#### YOUR OBJECTIVE
Would you copy out each line of the records below that includes the word "destruct"?

#### DATA FOR THIS EXERCISE

(* ===== verification/Mem.v ===== *)
(** * Byte blocks: the memory the encoded data structures live in

    A block is the list of its bytes, a pointer into it is an offset.  Every
    access is checked: it returns [None] outside the block, so a theorem that an
    operation returns [Some] also says that it never touches memory it does not
    own.  [le_split]/[le_combine] are the little endian byte order in which
    intset.c, ziplist.c and rdb.c store integers ([memrev16ifbe] and its kin are
    no-ops on the little endian host this models; endianconv.c is in
    [Endianconv]). *)

From stdpp Require Import list.
From Stdlib Require Import String Ascii.
From S2P Require Import Prelude.

Abbreviation bytes := (list Z).

Definition is_byte (b : Z) : Prop := 0 ≤ b < 256.
Definition wf_bytes (m : bytes) : Prop := Forall is_byte m.

(** The bytes of a C string literal, without the terminator. *)
Definition bytes_of (s : string) : bytes :=
  map (λ c, Z.of_N (N_of_ascii c)) (list_ascii_of_string s).

(** ** Little endian integers *)
Fixpoint le_split (n : nat) (z : Z) : bytes :=
  match n with
  | O => []
  | S n => z mod 256 :: le_split n (z / 256)
  end.

Fixpoint le_combine (l : bytes) : Z :=
  match l with
  | [] => 0
  | b :: l => b + 256 * le_combine l
  end.

Lemma length_le_split n z : length (le_split n z) = n.
Proof. revert z; induction n; intros; simpl; auto. Qed.

Lemma zlen_le_split n z : zlen (le_split n z) = Z.of_nat n.
Proof. unfold zlen. by rewrite length_le_split. Qed.
#[export] Hint Rewrite zlen_le_split : zlen.

Lemma wf_le_split n z : wf_bytes (le_split n z).
Proof.
  revert z; induction n; intros; simpl; constructor; [|apply IHn].
  apply Z.mod_pos_bound; lia.
Qed.

Lemma pow256_succ n : 256 ^ Z.of_nat (S n) = 256 * 256 ^ Z.of_nat n.
Proof. rewrite Nat2Z.inj_succ, Z.pow_succ_r; lia. Qed.

Lemma le_combine_split n z : le_combine (le_split n z) = z mod 256 ^ Z.of_nat n.
Proof.
  revert z; induction n as [|n IH]; intros z; simpl le_split; simpl le_combine.
  - by rewrite Z.mod_1_r.
  - rewrite IH, pow256_succ.
    rewrite Z.rem_mul_r; [done|lia|]. apply Z.pow_pos_nonneg; lia.
Qed.

Lemma le_combine_bound l : wf_bytes l → 0 ≤ le_combine l < 256 ^ zlen l.
Proof.
  induction 1 as [|b l Hb _ IH]; simpl; [done|].
  unfold zlen in *. simpl length. rewrite pow256_succ.
  unfold is_byte in Hb. lia.
Qed.

Lemma le_split_combine l : wf_bytes l → le_split (length l) (le_combine l) = l.
Proof.
  induction 1 as [|b l Hb _ IH]; simpl; [done|]. unfold is_byte in Hb.
  f_equal.
  - rewrite (Z.mul_comm 256), Z.mod_add by lia. by apply Z.mod_small.
  - rewrite (Z.mul_comm 256), Z.div_add, (Z.div_small b) by lia. done.
Qed.

Lemma le_split_mod n z : le_split n (z mod 256 ^ Z.of_nat n) = le_split n z.
Proof.
  rewrite <-le_combine_split. rewrite <-(length_le_split n z) at 1.
  apply le_split_combine, wf_le_split.
Qed.

(** Reading back a stored two's complement integer. *)
Lemma le_signed_roundtrip n z :
  (0 < n)%nat → in_s (8 * Z.of_nat n) z →
  swrap (8 * Z.of_nat n) (le_combine (le_split n z)) = z.
Proof.
  intros Hn Hz. rewrite le_combine_split.
  replace (256 ^ Z.of_nat n) with (2 ^ (8 * Z.of_nat n)).
  - rewrite <-(swrap_id (8 * Z.of_nat n) z) at 2 by (done || lia).
    apply swrap_uwrap; lia.
  - change 256 with (2 ^ 8). rewrite <-Z.pow_mul_r; [done|lia..].
Qed.

Lemma le_unsigned_roundtrip n z :
  in_u (8 * Z.of_nat n) z → le_combine (le_split n z) = z.
Proof.
  intros Hz. rewrite le_combine_split. apply Z.mod_small.
  unfold in_u in Hz. rewrite Z.pow_mul_r in Hz; [done|lia..].
Qed.

Lemma le_combine_cons b l : le_combine (b :: l) = b + 256 * le_combine l.
Proof. done. Qed.

Lemma le_split_shift8 n v : le_split (S n) (Z.shiftl v 8) = 0 :: le_split n v.
Proof.
  simpl. rewrite Z.shiftl_mul_pow2 by lia.
  change (2 ^ 8) with 256. by rewrite Z.mod_mul, Z.div_mul by lia.
Qed.

Lemma le_split_zero n : le_split n 0 = replicate n 0.
Proof. induction n as [|n IH]; simpl; [done|]. by rewrite Z.div_0_l, IH by lia. Qed.

(** ** Checked accesses *)
Definition load (m : bytes) (i n : Z) : option bytes :=
  if (0 <=? i) && (0 <=? n) && (i + n <=? zlen m)
  then Some (take (Z.to_nat n) (drop (Z.to_nat i) m)) else None.

Definition store (m : bytes) (i : Z) (bs : bytes) : option bytes :=
  if (0 <=? i) && (i + zlen bs <=? zlen m)
  then Some (take (Z.to_nat i) m ++ bs ++ drop (Z.to_nat (i + zlen bs)) m) else None.

Definition load1 (m : bytes) (i : Z) : option Z :=
  load m i 1 ≫= head.

(** memmove(3): the source is read before the destination is written. *)
Definition memmove (m : bytes) (dst src n : Z) : option bytes :=
  load m src n ≫= store m dst.

(** The bytes a fresh or grown allocation holds are not specified: theorems hold
    for every instance. *)
Class Alloc := { junk : nat → Z }.

Definition fresh_bytes `{Alloc} (n : nat) : bytes := map (λ i, junk i mod 256) (seq 0 n).

Definition zmalloc `{Alloc} (n : Z) : bytes := fresh_bytes (Z.to_nat n).

Definition zrealloc `{Alloc} (m : bytes) (n : Z) : bytes :=
  take (Z.to_nat n) m ++ fresh_bytes (Z.to_nat n - length m).

Definition junk0 : Alloc := {| junk := λ i, 170 |}.

(** ** Reasoning with blocks in concatenated form *)
Lemma load_at (m a b c : bytes) i n :
  m = a ++ b ++ c → i = zlen a → n = zlen b → load m i n = Some b.
Proof.
  intros -> -> ->. unfold load.
  replace (_ && _) with true.
  - unfold zlen. rewrite !Nat2Z.id, drop_app_length, take_app_length. done.
  - symmetry. rewrite !andb_true_iff, !Z.leb_le. zl.
Qed.

Lemma load1_at (m a c : bytes) x i :
  m = a ++ x :: c → i = zlen a → load1 m i = Some x.
Proof.
  intros Hm Hi. unfold load1. by rewrite (load_at m a [x] c) by done.
Qed.

Lemma store_at (m a b b' c : bytes) i :
  m = a ++ b ++ c → i = zlen a → zlen b' = zlen b →
  store m i b' = Some (a ++ b' ++ c).
Proof.
  intros -> -> Hb. unfold store.
  replace (_ && _) with true.
  - do 3 f_equal.
    + unfold zlen. by rewrite Nat2Z.id, take_app_length.
    + f_equal. rewrite Hb. replace (Z.to_nat (zlen a + zlen b)) with (length (a ++ b)).
      * by rewrite app_assoc, drop_app_length.
      * rewrite length_app. unfold zlen; lia.
  - symmetry. rewrite !andb_true_iff, !Z.leb_le. zl.
Qed.

Lemma memmove_at (m a b c : bytes) a' b' c' dst src n :
  m = a ++ b ++ c → src = zlen a → n = zlen b →
  m = a' ++ b' ++ c' → dst = zlen a' → zlen b' = zlen b →
  memmove m dst src n = Some (a' ++ b ++ c').
Proof.
  intros ? ? ? ? ? ?. unfold memmove.
  rewrite (load_at m a b c) by done. simpl.
  by apply (store_at m a' b' b c').
Qed.

Lemma load_wp m i n (Q : bytes → Prop) :
  0 ≤ i → 0 ≤ n → i + n ≤ zlen m →
  (∀ a b c, m = a ++ b ++ c → zlen a = i → zlen b = n → Q b) → wp (load m i n) Q.
Proof.
  intros Hi Hn Hl HQ.
  destruct (list_split3 m i n) as (a & b & c & -> & Ha & Hb & Hc); [done..|].
  rewrite (load_at _ a b c) by done. simpl. by eapply HQ.
Qed.

Lemma load_inv m i n b :
  load m i n = Some b → ∃ a c, m = a ++ b ++ c ∧ zlen a = i ∧ zlen b = n.
Proof.
  intros H. unfold load in H.
  destruct (_ && _) eqn:E; [|done]. rewrite !andb_true_iff, !Z.leb_le in E.
  destruct (list_split3 m i n) as (a & b' & c & -> & Ha & Hb & Hc); [lia..|].
  exists a, c. enough (b' = b) as -> by done.
  assert (load (a ++ b' ++ c) i n = Some b') as Hl by (by apply (load_at _ a b' c)).
  unfold load in Hl. replace (_ && _) with true in Hl; [congruence|].
  symmetry. rewrite !andb_true_iff, !Z.leb_le. lia.
Qed.

Lemma zlen_fresh `{Alloc} n : zlen (fresh_bytes n) = Z.of_nat n.
Proof. unfold zlen, fresh_bytes. by rewrite List.length_map, List.length_seq. Qed.
#[export] Hint Rewrite @zlen_fresh : zlen.

Lemma wf_fresh `{Alloc} n : wf_bytes (fresh_bytes n).
Proof.
  unfold fresh_bytes, wf_bytes. apply Forall_map, Forall_true.
  intros x. apply Z.mod_pos_bound; lia.
Qed.

Lemma zrealloc_grow `{Alloc} m n :
  zlen m ≤ n → zrealloc m n = m ++ fresh_bytes (Z.to_nat (n - zlen m)).
Proof.
  intros. unfold zrealloc, zlen in *. rewrite take_ge by lia.
  do 2 f_equal. lia.
Qed.

Lemma zrealloc_shrink `{Alloc} a b n : n = zlen a → zrealloc (a ++ b) n = a.
Proof.
  intros ->. unfold zrealloc, zlen. rewrite Nat2Z.id, take_app_length.
  rewrite length_app. replace (length a - _)%nat with 0%nat by lia.
  by rewrite app_nil_r.
Qed.

(** Whatever the new size, a prefix that fits is kept. *)
Lemma zrealloc_prefix `{Alloc} (P R : bytes) n :
  zlen P ≤ n → ∃ X, zrealloc (P ++ R) n = P ++ X ∧ zlen X = n - zlen P.
Proof.
  intros Hn. destruct (Z.le_ge_cases (zlen (P ++ R)) n) as [Hle|Hge].
  - rewrite zrealloc_grow by done. rewrite <-app_assoc. eexists. split; [done|]. zl.
  - destruct (list_split R (n - zlen P)) as (R1 & R2 & -> & H1 & H2); [zl|].
    rewrite app_assoc, zrealloc_shrink by zl. exists R1. split; [done|]. lia.
Qed.

Lemma wf_bytes_app a b : wf_bytes (a ++ b) ↔ wf_bytes a ∧ wf_bytes b.
Proof. apply Forall_app. Qed.

(** Proofs use the lemmas above; evaluation still computes. *)
#[global] Opaque le_split le_combine load load1 store memmove.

#### FINAL ANSWER
  destruct (list_split3 m i n) as (a & b & c & -> & Ha & Hb & Hc); [done..|].
  destruct (_ && _) eqn:E; [|done]. rewrite !andb_true_iff, !Z.leb_le in E.
  destruct (list_split3 m i n) as (a & b' & c & -> & Ha & Hb & Hc); [lia..|].
  intros Hn. destruct (Z.le_ge_cases (zlen (P ++ R)) n) as [Hle|Hge].
  - destruct (list_split R (n - zlen P)) as (R1 & R2 & -> & H1 & H2); [zl|].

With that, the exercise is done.